Monthly Archives: April 2014

Elusive Portraiture

"Smile from the Past", pencil on gray paper by Kerry McFall

“Smile from the Past”, pencil on gray paper by Kerry McFall

One of the suggestions from Sketchbook Skool was to experiment with tinted paper.  I’d done a few drawings before using white and dark pencil on colored backgrounds, and I like them, but hadn’t really understood the full potential.  I bought a new gray sketchbook, pulled up a photo from an acquaintance, and spent a delightful couple of hours playing and smudging and learning.  Just one little smick of white in the wrong place turns a sparkling eye into a zombie eye socket… but apart from that minor frustration, I’m still having way too much fun with my online class.  The more I learn, the more there is ahead still to learn… funny how that works.


The Three ‘P’s (and a recipe)

Passion.  Perseverance.  Practice.  Those are at the heart of this week’s Sketchbook Skool online lessons.  So this spring weekend I’ve been passionately persevering and practicing:

"Sunflower Starts", mixed media by Kerry McFall

“Sunflower Starts”, mixed media by Kerry McFall

This year I decided to get a jump on the cutworms and slugs and plant sunflowers in cardboard egg cartons.  I put the cartons out in the driveway, where the cement reflects sunshine and collects warmth and, I thought optimistically, deters bugs.  The seeds sprouted, and are thriving, although some of the leaves are still struggling to shed the shells.  I decided that today was the day to plant them, so drawing them first would be a good exercise in perspective, shading, and recording daily life.  I brought them inside, and when I lifted them up to check for roots poking through the bottom of the carton, discovered colonies of “curly bugs” (sow bugs?) had come along for the ride, all snugged up in the dividers underneath.  Eew.  But one person’s grossout moment is a chicken’s delight, so the neighbor’s hens had a lovely Easter morning treat.

Yesterday was the first Saturday Farmer’s Market of the year, so we walked to the Riverfront (one of the true delights of living close to downtown) in a light drizzle and made the rounds of the booths for a “Farm to Table” supper.  Fresh cheddar bratwurst, cabbage raab ( new veggie for me), and BumbleBerry Pie.  Raab, it turns out, is the blossom spike (with tiny leaves) of the cabbage if you leave the plant in the ground to overwinter – it looks a lot like broccoli.  Recipes are below this sketch:

Corvallis Farmers Market 2014, mixed media by Kerry McFall

Corvallis Farmers Market 2014, mixed media by Kerry McFall

Slice Sweet Briar Farm cheddar bratwurst into bite size pieces – it’s really good, and really fresh.  Chop one onion into quarters.

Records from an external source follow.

(** A caret with no word under it: [wrapSelection] inserts the pair at
    the caret and the selection it returns lies between the two. *)
Lemma wrap_empty_caret h ed before after :
  wfEditor ed ->
  anchor ed = head ed ->
  wordAt h (getCursor ed) = None ->
  noLineBreak before = true ->
  applySelection (wrapSelection h before after ed)
  = mkEditor
      (firstn (Z.to_nat (head ed)) (doc ed) ++ before ++ after
       ++ skipn (Z.to_nat (head ed)) (doc ed))
      (head ed + len before) (head ed + len before).
Proof.
  intros (_ & Hh) Hcaret Hword Hnl.
  unfold wrapSelection, somethingSelected, getCursorFrom, getCursorTo,
    getSelection, selFrom, selTo.
  rewrite Hword, Hcaret, Z.eqb_refl, Z.min_id, Z.max_id. cbn [negb fst snd].
  unfold replaceRange. rewrite Hcaret, Z.eqb_refl.
  rewrite !posToOffset_offsetToPos, Z.max_id by lia.
  unfold mapPos. rewrite Z.ltb_irrefl, Z.eqb_refl. cbn [orb andb].
  change (-1 <? 0) with true. cbn [andb orb negb].
  cbn [somethingSelected anchor head]. unfold somethingSelected.
  cbn [anchor head]. rewrite Z.eqb_refl. cbn [negb].
  unfold applySelection. cbn [fst snd]. unfold setSelection. cbn [doc].
  unfold between. rewrite Z.sub_diag. cbn [Z.to_nat firstn app].
  unfold splice. rewrite Z.max_id.
  set (a := firstn (Z.to_nat (head ed)) (doc ed)).
  set (b := skipn (Z.to_nat (head ed)) (doc ed)).
  assert (Hlen : List.length a = Z.to_nat (head ed)).
  { subst a. rewrite length_firstn. unfold len in Hh. lia. }
  assert (Hpos : forall x y,
             posToOffset
               {| doc := a ++ (before ++ after) ++ b; anchor := x; head := y |}
               {| line := line (getCursor ed); ch := ch (getCursor ed) + len before |}
             = head ed + len before).
  { intros x y. assert (Hloc : locate (doc ed) (Z.to_nat (head ed)) = locate a (List.length a)).
    { rewrite <- (firstn_skipn (Z.to_nat (head ed)) (doc ed)) at 1.
      fold a b. rewrite <- Hlen. apply locate_app_end. }
    unfold posToOffset, getCursor, offsetToPos, clampOffset. cbn [doc].
    rewrite Z.min_l, Z.max_r by lia. rewrite Hloc.
    pose proof (offsetOf_advance a ((before ++ after) ++ b) (List.length before)) as Hadv.
    destruct (locate a (List.length a)) as [l k]. cbn [fst snd line ch] in *.
    destruct (Z.ltb_spec (Z.of_nat l) 0); [lia|].
    rewrite Nat2Z.id.
    replace (Z.to_nat (Z.max 0 (Z.of_nat k + len before)))
      with (k + List.length before)%nat by (unfold len; lia).
    rewrite Hadv.
    - unfold len. lia.
    - rewrite !length_app. lia.
    - rewrite <- app_assoc, firstn_app, Nat.sub_diag, firstn_all. cbn [firstn].
      now rewrite app_nil_r. }
  rewrite !Hpos. now rewrite <- !app_assoc.
Qed.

Stir fry onions and bratwurst until brown in cast iron skillet in olive oil.

Add enough sauerkraut plus juice to almost cover sausage, cover and simmer for 15 minutes or longer… If you happen to have a bottle of beer open, pour some of it in, too.

At end of the 15 minutes, leave the brats simmering, and chop the raab into 3 inch sections.  Stir-fry in olive oil with one clove of chopped garlic and a little sea salt just until tender-crisp, which only takes a few minutes.  Serve with the bratwurst.  And if you’re not on a diet, some fried potatoes would be perfect to go with this.

Something Is Not Quite Right

Portrait of a Young Woman, acrylic and ink, by Kerry McFall

Portrait of a Young Woman, acrylic and ink, by Kerry McFall

I finished this portrait today, and I really like it – but dang, it looks nothing like the lovely young woman it is intended to represent!  Also, as John Singer Sargent said, there is something wrong about the mouth… And I’ve reached that point with the painting that I’m afraid to put on even one more stroke.  But I learned so much just in the doing, and I spent hours in my Happy Place, completely absorbed in a tiny shadow, or a subtle color shift, listening to the voices in my head squeal, “Ooh!  That worked!” or mumble “Meh.  Try again.”  Simple pleasures.

Also I finished an assignment for Sketchbook Skool, another exercise in Not Quite What I Had in Mind, but then again, I learned that colored pencils alone just aren’t enough anymore!  Apparently once you’ve opened the Pandora’s box of mixed media, there’s no going back.

"Wash Up!' colored pencil sketch by Kerry McFall

“Wash Up!’ colored pencil sketch by Kerry McFall

Pink Snow

"Pink Snow", watercolor and ink by Kerry McFall

“Pink Snow”, watercolor and ink by Kerry McFall

Oh, Yeah – that was really fun!  After a week of being dazzled by the Danny Gregory Sketchbook Skool online course, I tried to clear my head with a glass of bubbly Proseco and a painting where I just did what I know how to do.  No new media or techniques.  Nothin’ fancy.  But lots of fun!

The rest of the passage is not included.